Start of Block
Lemma run_op_spec (g : Graph) op : wf g -> table_ok (device_names_ g) (device_names_map_ g) -> op_ok g op ->
  exists r g', run_op op g = Done (r, g') /\ wf g' /\ op_spec g op r g' /\ tables_spec g op r g'.
Proof using Type*.
  intros Hwf Ht Hok. destruct op as [def|n|s x d y|e|s d b|e|s x d y|s x d|n s|n w|n t|s|s]; simpl in *.
  - pose proof (AddNode_run g def Hwf) as Hrun. unfold op_spec. destruct (node_props def) as [st|[props cls]].
    + eexists _, g. unfold bind. rewrite Hrun. done.
    + destruct Hrun as (n & w & t & g' & E & Hadd & Hfree & _). eexists _, g'. unfold bind. rewrite E. split_and!; [done|apply Hadd| |apply Hadd].
      exists n, w, t. split_and!; [done|apply Hadd| |by apply (abs_node_added g g' n)]. intros Hf. by destruct (Hfree Hf) as (? & ? & _).
  - destruct Hok as (i & Hge & Hi). destruct (live_node _ _ _ _ n Hwf) as [x Hx]; [by exists i|].
    destruct (RemoveNode_run g i n x Hwf Hi Hx) as (g' & E & Hrem & _). eexists _, g'. unfold bind. rewrite E. split_and!; [done|apply Hrem| |apply Hrem].
    exists i. split_and!; [done|done|done|apply Hrem|by apply (abs_node_removed g g' i n)].
  - destruct Hok as (Hroom & [i Hi] & [j Hj]). destruct (AddEdge_run g s x d y Hwf Hroom) as (e & g' & E & Hadd); [by exists i|by exists j|].
    eexists _, g'. unfold bind. rewrite E. pose proof Hadd as (_ & _ & ? & ? & _ & ? & _). split_and!; [done|apply Hadd| |done]. exists i, j, e.
    split_and!; try done. rewrite (abs_edge_added g g' e _ i j Hadd); [done| |]; by apply id_of_at.
  - destruct Hok as [k Hk]. destruct (wf_edges _ _ _ _ Hwf k e Hk) as (x & Hx & _).
    destruct (RemoveEdge_run g e x Hwf) as (g' & E & Hwf' & Hh); [split; [by exists k|done]|]. eexists _, g'. unfold bind. rewrite E.
    split_and!; [done|done| |apply Hh]. exists k. split_and!; [done|done|apply Hh|by apply (abs_edge_removed g g' k e)].
  - destruct Hok as (Hroom & [i Hi] & [j Hj]). destruct (AddControlEdge_run g i j s d b Hwf Hroom Hi Hj) as (r & g' & E & Hwf' & Ha & Hn & Hrest & _ & Hr).
    eexists _, g'. unfold bind. rewrite E. split_and!; [done|done| |done]. exists i, j, r. done.
  - destruct Hok as [k Hk]. destruct (wf_edges _ _ _ _ Hwf k e Hk) as (x & Hx & _).
    destruct (abs_edge_live g k e x Hwf Hk Hx) as (i & j & Hi & Hj & Hae).
    destruct (RemoveControlEdge_run g k e x i j Hwf Hk Hx Hi Hj) as (g' & E & Hwf' & Ha & Hn & Hr). eexists _, g'. unfold bind. rewrite E.
    split_and!; [done|done| |done]. eexists k, _. split_and!; try done.
  - destruct Hok as (Hroom & [i Hi] & [j Hj] & Hlen). destruct (live_node _ _ _ _ d Hwf) as [xd Hxd]; [by exists j|].
    destruct (UpdateEdge_run g i s x j d y xd Hwf Hroom Hi Hj Hxd (Hlen xd Hxd)) as (r & g' & E & Hwf' & Hn & Hr & Hu & Ha).
    eexists _, g'. unfold bind. rewrite E. split_and!; [done|done| |done]. exists i, j, r. done.
  - destruct Hok as (Hroom & [i Hi] & [j Hj]). destruct (AddWhileInputHack_run g i s x j d Hwf Hroom Hi Hj) as (r & g' & E & Hwf' & Hn & Hr & Hu & Ha).
    eexists _, g'. unfold bind. rewrite E. split_and!; [done|done| |done]. exists i, j, r. done.
  - destruct Hok as [i Hi]. destruct (live_node _ _ _ _ n Hwf) as [x Hx]; [by exists i|].
    destruct (set_assigned_device_name_run g i n x s Hwf Ht Hi Hx) as (k & g' & E & Hwf' & Ha & Hn & He & Hc & Hw & _ & _ & Ht' & Hk & Hl & Hp).
    eexists _, g'. unfold bind. rewrite E. split_and!; try done. exists i, (info x), k. split_and!; try done. by apply (abs_node_at g i n).
  - destruct Hok as [i Hi]. destruct (live_node _ _ _ _ n Hwf) as [x Hx]; [by exists i|].
    destruct (set_while_ctx_run g i n x w Hwf Hi Hx) as (g' & E & Hset). eexists _, g'. unfold bind. rewrite E. split_and!; [done|apply Hset| |apply Hset].
    exists i, (info x). split_and!; [done|by apply (abs_node_at g i n)|apply Hset|by apply (abs_node_set g g' i n)].
  - destruct Hok as [i Hi]. destruct (live_node _ _ _ _ n Hwf) as [x Hx]; [by exists i|].
    destruct (SetStackTrace_run g i n x t Hwf Hi Hx) as (g' & E & Hset). eexists _, g'. unfold bind. rewrite E. split_and!; [done|apply Hset| |apply Hset].
    exists i, (info x). split_and!; [done|by apply (abs_node_at g i n)|apply Hset|by apply (abs_node_set g g' i n)].
  - eexists _, (set_name_counter (name_counter_ g + 1) g). split; [done|].
    destruct (wf_tables g (set_name_counter (name_counter_ g + 1) g) Hwf) as [? ?]; try done.
  - unfold AddWhileContext, get, bind. case_bool_decide as Hs.
    + eexists _, g. split_and!; try done. simpl. unfold rest. repeat f_equal. set_solver.
    + eexists _, _. split; [reflexivity|]. destruct (wf_tables g (set_while_ctxs ({[s]} ∪ while_ctxs_ g) g) Hwf) as [? ?]; try done.
Qed.
End GraphSpec.

(** * The graphs a program can build *)

(** ** Devices of abstract graphs *)
Lemma devices_ok_at l a n i : devices_ok l a -> a_nodes a !! n = Some (Some i) -> 0 <= info_device i < Z.of_nat (length l).
Proof. intros Hd Hi. exact (proj1 (Forall_lookup _ _) Hd n _ Hi). Qed.

Lemma devices_ok_set l a n i : devices_ok l a -> 0 <= info_device i < Z.of_nat (length l) -> devices_ok l (a_set_node n i a).
Proof. intros Hd Hi. unfold devices_ok. cbn. by apply Forall_insert. Qed.

Lemma devices_ok_more l l' a : devices_ok l a -> devices_ok (l ++ l') a.
Proof. intros Hd. eapply Forall_impl; [exact Hd|]. intros [i|]; [|done]. rewrite length_app. lia. Qed.

(** Operations that keep the devices of the nodes. *)
Lemma devices_ok_control l s d b a : devices_ok l a -> devices_ok l (a_add_control s d b a).1.
Proof.
  intros Hd. unfold a_add_control. case_match; [done|]. cbn. unfold devices_ok. cbn. destruct b; [done|]. unfold a_add_control_input.
  destruct (a_nodes a !! s) as [[si|]|]; try done. destruct (a_nodes a !! d) as [[di|]|] eqn:E; try done. case_match; [done|].
  apply devices_ok_set; [done|]. exact (devices_ok_at _ _ _ _ Hd E).
Qed.

Lemma devices_ok_remove_control l s d a : devices_ok l a -> devices_ok l (a_remove_control_input s d a).
Proof.
  intros Hd. unfold a_remove_control_input. destruct (a_nodes a !! s) as [[si|]|]; try done. destruct (a_nodes a !! d) as [[di|]|] eqn:E; try done.
  case_match; [done|]. apply devices_ok_set; [done|]. exact (devices_ok_at _ _ _ _ Hd E).
Qed.

Section GraphReach.
Context {F : Type} `{FlatSetLaws F} `{OpRegistry}.
#[local] Notation Graph := (Graph F).

(** ** What holds of every graph *)
Record good (g : Graph) : Prop := {
  good_wf : wf g;
  good_table : table_ok (device_names_ g) (device_names_map_ g);
  good_devices : devices_ok (device_names_ g) (abs g);
  good_source : exists n, nodes_ g !! 0%nat = Some (Some n);
  good_sink : exists n, nodes_ g !! 1%nat = Some (Some n)
}.

Inductive reachable : Graph -> Prop :=
  | reach_new g : Graph_ctor empty_graph = Done (tt, g) -> reachable g
  | reach_op g op r g' : reachable g -> op_ok g op -> run_op op g = Done (r, g') -> reachable g'.

(** ** Steps *)
Lemma tables_spec_table (g : Graph) op r g' : table_ok (device_names_ g) (device_names_map_ g) -> tables_spec g op r g' ->
  table_ok (device_names_ g') (device_names_map_ g') /\ exists l, device_names_ g' = device_names_ g ++ l.
Proof using Type*.
  intros Ht Hs. assert (rest g' = rest g -> table_ok (device_names_ g') (device_names_map_ g') /\ exists l, device_names_ g' = device_names_ g ++ l) as Hsame.
  { intros [= _ -> -> _]. split; [done|]. exists []. by rewrite app_nil_r. }
  destruct op; simpl in Hs; try (by apply Hsame); try tauto; destruct Hs as [_ [= _ -> -> _]]; (split; [done|]); exists []; by rewrite app_nil_r.
Qed.

Lemma op_spec_devices (g : Graph) op r g' l : op_spec g op r g' -> device_names_ g' = device_names_ g ++ l -> device_names_ g <> [] ->
  devices_ok (device_names_ g) (abs g) -> devices_ok (device_names_ g') (abs g').
Proof using Type*.
  intros Hs El Hne Hd0. rewrite El. pose proof (devices_ok_more _ l _ Hd0) as Hd. clear Hd0. revert Hd. rewrite <- El. intros Hd.
  assert (0 < Z.of_nat (length (device_names_ g'))) as Hpos by (rewrite El, length_app; destruct (device_names_ g); [done|simpl; lia]).
  destruct op; simpl in Hs.
  - destruct (node_props def) as [st|[props cls]]; [by destruct Hs as [_ ->]|]. destruct Hs as (n & w & t & _ & _ & _ & ->).
    unfold devices_ok. cbn. apply Forall_app. split; [done|]. apply Forall_singleton. cbn. lia.
  - destruct Hs as (i & _ & _ & _ & _ & ->). by apply Forall_insert.
  - by destruct Hs as (i & j & e & _ & _ & _ & _ & _ & ->).
  - by destruct Hs as (k & _ & _ & _ & ->).
  - destruct Hs as (i & j & e & _ & _ & _ & _ & -> & _). by apply devices_ok_control.
  - destruct Hs as (k & ae & _ & _ & _ & _ & ->). by apply devices_ok_remove_control.
  - destruct Hs as (i & j & t & _ & _ & _ & _ & _ & Hu). revert Hu. generalize (abs g'). intros a' Hu. destruct Hu; try done.
    apply devices_ok_set; [done|]. cbn [info_device set_inputs]. by eapply (devices_ok_at _ (abs g)).
  - destruct Hs as (i & j & t & _ & _ & _ & _ & _ & Hu). revert Hu. generalize (abs g'). intros a' Hu. destruct Hu; try done.
    apply devices_ok_set; [done|]. cbn [info_device set_inputs]. by eapply (devices_ok_at _ (abs g)).
  - destruct Hs as (i & v & k & _ & Hv & _ & Hk & Hl & ->). apply devices_ok_set; [done|]. cbn. apply lookup_lt_Some in Hl. lia.
  - destruct Hs as (i & v & _ & Hv & _ & ->). apply devices_ok_set; [done|]. exact (devices_ok_at _ (abs g) i v Hd Hv).
  - destruct Hs as (i & v & _ & Hv & _ & ->). apply devices_ok_set; [done|]. exact (devices_ok_at _ (abs g) i v Hd Hv).
  - by destruct Hs as [_ ->].
  - by destruct Hs as [_ ->].
Qed.

(** The nodes that stay: all but the one that is removed. *)
Lemma op_spec_nodes (g : Graph) op r g' i n : op_spec g op r g' -> nodes_ g !! i = Some (Some n) -> (i < 2)%nat -> nodes_ g' !! i = Some (Some n).
Proof using Type*.
  intros Hs Hi Hlt. assert (nodes_ g' = nodes_ g -> nodes_ g' !! i = Some (Some n)) as Hsame by congruence. destruct op; simpl in Hs; try (apply Hsame; naive_solver).
  - destruct (node_props def) as [st|[props cls]]; [by destruct Hs as [_ ->]|]. destruct Hs as (m & w & t & _ & -> & _). by apply lookup_app_l_Some.
  - destruct Hs as (j & Hj & _ & _ & -> & _). rewrite list_lookup_insert_ne by lia. done.
Qed.

Lemma good_op (g : Graph) op : good g -> op_ok g op -> exists r g', run_op op g = Done (r, g') /\ good g' /\ op_spec g op r g' /\ tables_spec g op r g'.
Proof using Type*.
  intros [Hwf Ht Hd [so Hso] [si Hsi]] Hok. destruct (run_op_spec g op Hwf Ht Hok) as (r & g' & E & Hwf' & Hs & Hts).
  destruct (tables_spec_table g op r g' Ht Hts) as [Ht' [l El]]. exists r, g'. split_and!; try done. split; try done.
  - eapply op_spec_devices; try done. intros E0. destruct Ht as [Ht _]. by rewrite E0 in Ht.
  - exists so. eapply op_spec_nodes; try done. lia.
  - exists si. eapply op_spec_nodes; try done. lia.
Qed.

(** ** The constructor *)
Definition end_props (name : string) : Status + (NodeProperties * NodeClass) := node_props (mkNodeDef name "NoOp" [] "").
End of Block
YOUR INSTRUCTIONS | Pick out every line above that holds the word "Hrun" and copy it.

TASK RESULT |
  - pose proof (AddNode_run g def Hwf) as Hrun. unfold op_spec. destruct (node_props def) as [st|[props cls]].
    + eexists _, g. unfold bind. rewrite Hrun. done.
    + destruct Hrun as (n & w & t & g' & E & Hadd & Hfree & _). eexists _, g'. unfold bind. rewrite E. split_and!; [done|apply Hadd| |apply Hadd].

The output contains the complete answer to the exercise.